From the aforementioned conversation between Morris and Herzog, the filmmaker in question waxes philosophic about what this focus on details, this disruption of frames, this process of investigation actually does. One should think of meaninglessness not as an absence of meaning, but as a productive negation of conventional ways of thinking that can open up a universe of possibilities in terms of the way we perceive – or, rather, re-perceive – the world around us.


What we’ve learned about filmmaking

Despite Morris’ immeasurable influence on contemporary documentaries (not to mention his many books, commercials, essays, and even fiction films), you’d he hard-pressed to find another working director who is – through both his spoken eloquence and his filmmaking practice – engaged with investigating the nature of truth in a way that can discomfit, shock, and surprise you this much.

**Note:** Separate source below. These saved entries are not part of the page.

(** * bci-logger-sim: spike trains, EEG synthesis, the brain model, the
    loggers and the API hooks

    A shallow embedding of [bci_logger/spike_generator.py],
    [bci_logger/eeg_generator.py], [bci_logger/brain_model.py],
    [bci_logger/logger.py] and [bci_logger/api_hooks.py].

    Conventions of the embedding.
    - Python floats are idealised as exact rationals ([Q]); Python ints are
      [Z].  [int(x)] truncates toward zero ([py_int]), [//] is floor
      division ([Z.div]).  A property that involves floats is stated
      through the expression the code itself evaluates
      ([int(duration / dt)], [onset + i * interval], the clock [t += dt],
      [w / total]), so that it reads the same over the floats.  What
      holds for the rationals only is not claimed: that normalised
      weights add up to 1, that two computed spike times differ by
      exactly the interval, that sums agree after reordering, a bound
      obtained by cancelling a division, the number of iterations of a
      loop that adds up a float.
    - A [numpy.random.RandomState] is an abstract state with the drawing
      primitives the code uses (class [RandomState]); every theorem holds
      for any implementation of the generator.  Vectorised draws
      ([rng.random(n)], [rng.uniform(a, b, n)]) are [n] successive draws.
    - [np.sin] and [np.pi] are parameters of the EEG part.
    - A method is a computation in the monad [Py S], over the mutable
      object state [S]: an exception leaves the state as mutated so far,
      exactly as a Python exception leaves the object. *)

From Stdlib Require Import ZArith QArith Qround Qabs Qfield Lqa List String Bool Lia.
From Stdlib Require Import Sorted Permutation.
Import ListNotations.
Open Scope Q_scope.

(** ** Python values, exceptions and the method monad *)

Inductive PyExc : Type :=
| ValueError (msg : string)
| TypeError (msg : string)
| ZeroDivisionError (msg : string).

(** Outcome of a call: a value, a raised exception, or no return at all
    (the [while] loop of [refractory_spikes] never exits). *)
Inductive Result (A : Type) : Type :=
| Ok (a : A)
| Raise (e : PyExc)
| Diverge.
Arguments Ok {A} a.
Arguments Raise {A} e.
Arguments Diverge {A}.

Definition Py (S A : Type) : Type := S -> Result A * S.

Definition ret {S A} (a : A) : Py S A := fun s => (Ok a, s).
Definition raise {S A} (e : PyExc) : Py S A := fun s => (Raise e, s).
Definition bind {S A B} (c : Py S A) (k : A -> Py S B) : Py S B :=
  fun s => match c s with
           | (Ok a, s') => k a s'
           | (Raise e, s') => (Raise e, s')
           | (Diverge, s') => (Diverge, s')
           end.
Definition get {S} : Py S S := fun s => (Ok s, s).
Definition put {S} (s : S) : Py S unit := fun _ => (Ok tt, s).

(** Run a method of a sub-object stored in a field of the state. *)
Definition zoom {S T A} (proj : S -> T) (upd : T -> S -> S) (c : Py T A) : Py S A :=
  fun s => let (r, t') := c (proj s) in (r, upd t' s).

Declare Scope py_scope.
Delimit Scope py_scope with py.
Notation "x <- c ;; k" := (bind c (fun x => k))
  (at level 61, c at next level, right associativity) : py_scope.
Notation "c ;;; k" := (bind c (fun _ => k))
  (at level 61, right associativity) : py_scope.
Open Scope py_scope.

(** [for x in xs: body(x)], collecting the appended results. *)
Fixpoint for_each {S A B} (body : A -> Py S B) (xs : list A) : Py S (list B) :=
  match xs with
  | [] => ret []
  | x :: xs' => y <- body x ;; ys <- for_each body xs' ;; ret (y :: ys)
  end.

(** [range(n)] for a Python int [n] (empty when [n <= 0]). *)
Definition range (n : Z) : list Z := map Z.of_nat (seq 0 (Z.to_nat n)).

(** [int(x)] on a float: truncation toward zero. *)
Definition py_int (x : Q) : Z := Z.quot (Qnum x) (Zpos (Qden x)).

Definition Qltb (x y : Q) : bool := negb (Qle_bool y x).

Definition Qsum (l : list Q) : Q := fold_left Qplus l 0.

(** Float division [x / y]: Python raises on a zero divisor. *)
Definition py_div {S} (x y : Q) : Py S Q :=
  if Qeq_bool y 0 then raise (ZeroDivisionError "float division by zero")
  else ret (x / y).

(** ** The random generator *)

Class RandomState (RS : Type) : Type := {
  rs_seed : Z -> RS;                      (* np.random.RandomState(seed) *)
  random_sample : RS -> Q * RS;           (* rng.random() *)
  uniform : Q -> Q -> RS -> Q * RS;       (* rng.uniform(low, high) *)
  normal : Q -> Q -> RS -> Q * RS;        (* rng.normal(loc, scale) *)
  randint : Z -> Z -> RS -> Z * RS        (* rng.randint(low, high) *)
}.

(** A small linear congruential generator, used to run the model on
    concrete inputs.  Its uniform draws lie in [0, 1). *)
Module LCG.
Definition modulus : Z := 2147483648.
Definition next (x : Z) : Z := ((1103515245 * x + 12345) mod modulus)%Z.
Definition sample (x : Z) : Q * Z :=
  let x' := next x in (Qmake x' 2147483648, x').
Definition unif (lo hi : Q) (x : Z) : Q * Z :=
  let (u, x') := sample x in (lo + (hi - lo) * u, x').
Definition gauss (loc scale : Q) (x : Z) : Q * Z :=
  let (u, x') := sample x in (loc + scale * (2 * u - 1), x').
Definition int_in (lo hi : Z) (x : Z) : Z * Z :=
  let (u, x') := sample x in
  ((lo + Qfloor (u * inject_Z (hi - lo)))%Z, x').
End LCG.

#[export] Instance LCG_RandomState : RandomState Z := {
  rs_seed := fun s => (s mod LCG.modulus)%Z;
  random_sample := LCG.sample;
  uniform := LCG.unif;
  normal := LCG.gauss;
  randint := LCG.int_in
}.

(** ** spike_generator.py *)

(** Keyword arguments forwarded by [generate_spike_train] ([**kwargs]):
    the parameter names of the three generators. *)
Record Kwargs : Type := {
  kw_dt : option Q;
  kw_refractory_period : option Q;
  kw_spikes_per_burst : option Z;
  kw_intraburst_interval : option Q
}.

Definition no_kwargs : Kwargs :=
  {| kw_dt := None; kw_refractory_period := None;
     kw_spikes_per_burst := None; kw_intraburst_interval := None |}.

Definition is_none {A} (o : option A) : bool :=
  match o with None => true | Some _ => false end.

Definition default {A} (d : A) (o : option A) : A :=
  match o with None => d | Some a => a end.

Record SpikeTrain : Type := {
  neuron_id : Z;
  spike_times : list Q;
  spike_count : nat;
  st_duration : Q;
  st_mode : string;
  firing_rate : Q;
  parameters : Kwargs
}.

(** [np.where(mask)[0]]: the indices at which the mask holds. *)
Fixpoint np_where_from (i : nat) (mask : list bool) : list nat :=
  match mask with
  | [] => []
  | b :: mask' => if b then i :: np_where_from (S i) mask'
                  else np_where_from (S i) mask'
  end.
Definition np_where (mask : list bool) : list nat := np_where_from 0 mask.

(** [sorted(xs)] on floats. *)
Fixpoint insert_sorted (x : Q) (l : list Q) : list Q :=
  match l with
  | [] => [x]
  | y :: l' => if Qle_bool x y then x :: y :: l' else y :: insert_sorted x l'
  end.
Definition sorted (l : list Q) : list Q := fold_right insert_sorted [] l.

Section SpikeGenerator.
Context {RS : Type} `{RandomState RS}.

(** [rng.random(n)] *)
Fixpoint random_n (n : nat) (rng : RS) : list Q * RS :=
  match n with
  | O => ([], rng)
  | S n' => let (u, rng1) := random_sample rng in
            let (us, rng2) := random_n n' rng1 in
            (u :: us, rng2)
  end.

(** [rng.random(n_bins)] with the size check of numpy. *)
Definition rng_random (n_bins : Z) : Py RS (list Q) :=
  if (n_bins <? 0)%Z
  then raise (ValueError "negative dimensions are not allowed")
  else fun rng => let (us, rng') := random_n (Z.to_nat n_bins) rng in
                  (Ok us, rng').

Definition poisson_spikes (rate duration dt : Q) : Py RS (list Q) :=
  q <- py_div duration dt ;;
  let n_bins := py_int q in
  let prob := rate * dt in
  draws <- rng_random n_bins ;;
  let spikes := map (fun u => Qltb u prob) draws in
  let spike_times := map (fun i => inject_Z (Z.of_nat i) * dt) (np_where spikes) in
  ret spike_times.

(** The [while t < duration] loop of [refractory_spikes]; [None] when
    the loop has not exited within [fuel] iterations. *)
Fixpoint refractory_loop (fuel : nat) (rate duration refractory_period dt : Q)
         (t last_spike : Q) (spike_times : list Q) (rng : RS)
  : option (list Q * RS) :=
  match fuel with
  | O => None
  | S fuel' =>
    if Qltb t duration then
      if Qle_bool refractory_period (t - last_spike) then
        let (u, rng') := random_sample rng in
        if Qltb u (rate * dt)
        then refractory_loop fuel' rate duration refractory_period dt
                             (t + dt) t (spike_times ++ [t]) rng'
        else refractory_loop fuel' rate duration refractory_period dt
                             (t + dt) last_spike spike_times rng'
      else refractory_loop fuel' rate duration refractory_period dt
                           (t + dt) last_spike spike_times rng
    else Some (spike_times, rng)
  end.

(** Fuel for the loop when [dt > 0]: the least [k] with
    [k * dt >= duration], by which the rational clock has reached
    [duration].  The float clock is a running sum and may take another
    iteration; nothing is stated about the number of iterations. *)
Definition refractory_steps (duration dt : Q) : nat :=
  Z.to_nat (Qceiling (duration / dt)).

That’s why Morris’ films are so rich and fascinating: they’re incredibly informative in terms of whatever subject he chooses, but they’re ultimately about something much greater, about the myriad ways in which we encounter and interpret these things called Truth and Knowledge.

And let’s be honest, with an expert interviewer who has published and recorded quite a few words of his won, we’re only scratching the surface here in terms of what Morris offers for non-fiction filmmaking. But instead of continuing through an endless terrain of revelatory observations about epistemology, here’s a picture of Errol Morris and Werner Herzog hugging under a rainbow.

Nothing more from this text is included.